T(a + bx + cx^2) = (a+b,c)

B={1,x,x^2}

D={(1,-1),(1,1)}

v = a + bx + cx^2

ok i cna find Cd no problem it is

[tex] C_{D}[T(v)] = \frac{1}{2} \left(\begin{array}{ccc} 1&1&-1 \\ 1&1&1 \end{array}\right) [/tex]

now am i supposed to solve for X where

[tex] C_{D}[T(v)] X = T(v) [/tex]

but textbook doesnt do that...

it does [tex] C_{D}[T(v)] \left(\begin{array}{c} a \\ b \\ c \end{array}\right) = X [/tex]

It doesnt make sense... doesnt the question ask to compute Cd[T(v)] and T(v) from it??

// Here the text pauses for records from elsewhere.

(** One [add] on a document that is a map, along a path that passes no
    array. *)
Lemma add_runs :
  forall file separator id w data cur delta,
    _validateID separator id = true ->
    files w file = Doc data ->
    is_object data = true ->
    no_array_on data (split separator id) = true ->
    _find separator data id = Ok cur ->
    cur = VNull \/ is_number cur = true ->
    exists data',
      add file separator id (VNum delta) w =
        (Ok (VNum (or_zero cur + delta)),
         World (upd (files w) file (Doc (jsonify data')))
               ((log w ++ [ReadFile file]) ++ [WriteFile file]))
      /\ is_object (jsonify data') = true
      /\ no_array_on (jsonify data') (split separator id) = true
      /\ _find separator (jsonify data') id
         = Ok (jsonify_num (or_zero cur + delta)).
Proof.
  intros file separator id w data cur delta Hv Hdoc Hobj Hna Hfind Hcur.
  destruct (set_loop_jsonify (split separator id) data
              (VNum (or_zero cur + delta))
              (split_nonempty separator id) Hobj Hna)
    as [data' [Hset [Hobj' [Hnode Hna']]]]; [discriminate |].
  exists data'. split; [| split; [| split]].
  - unfold add. rewrite (valid_nonempty _ _ Hv).
    unfold bind. rewrite (read_doc _ _ _ Hdoc). unfold lift. rewrite Hfind.
    assert (Hfs : _findAndSet separator data id (VNum (or_zero cur + delta))
                  = Ok data').
    { unfold _findAndSet. rewrite Hv. exact Hset. }
    destruct Hcur as [-> | Hnum].
    + rewrite Hfs. rewrite write_object; [reflexivity | exact Hobj' |].
      simpl. rewrite Hdoc. discriminate.
    + destruct cur; try discriminate.
      rewrite Hfs. rewrite write_object; [reflexivity | exact Hobj' |].
      simpl. rewrite Hdoc. discriminate.
  - apply jsonify_object. exact Hobj'.
  - exact Hna'.
  - unfold _find. rewrite Hv, find_loop_node_at, Hnode. simpl.
    rewrite jsonify_num_defined. reflexivity.
Qed.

Next question[itex] M_{EB} (ST) = M_{ED} (S) \bullet M_{DB} (T) [/itex]

Verify this theorem for the given transformation and uses the standard basis in Rn

Theorem:

T;R3 -> R4

S: R4->R2

T(a,b,c) = (a+b,b+c,c+a,b-a)

S(a,b,c,d) = (a+b,c-d)

[tex] M_{EB} (S) = \left[C_{D}\left(\begin{array}{c} 1 \\ 0 \end{array}\right) \ C_{D}\left(\begin{array}{c} 1 \\ 0 \end{array}\right) \ C_{D}\left(\begin{array}{c} 0 \\ 1 \end{array}\right) \

C_{D}\left(\begin{array}{c} 0 \\ -1 \end{array}\right)\right] [/tex]

[tex] M_{EB} (S) = \left[\begin{array}{cc} 1&0 \\ 1&0 \\ 0&1 \\ 0&-1 \end{array}\right] [/tex]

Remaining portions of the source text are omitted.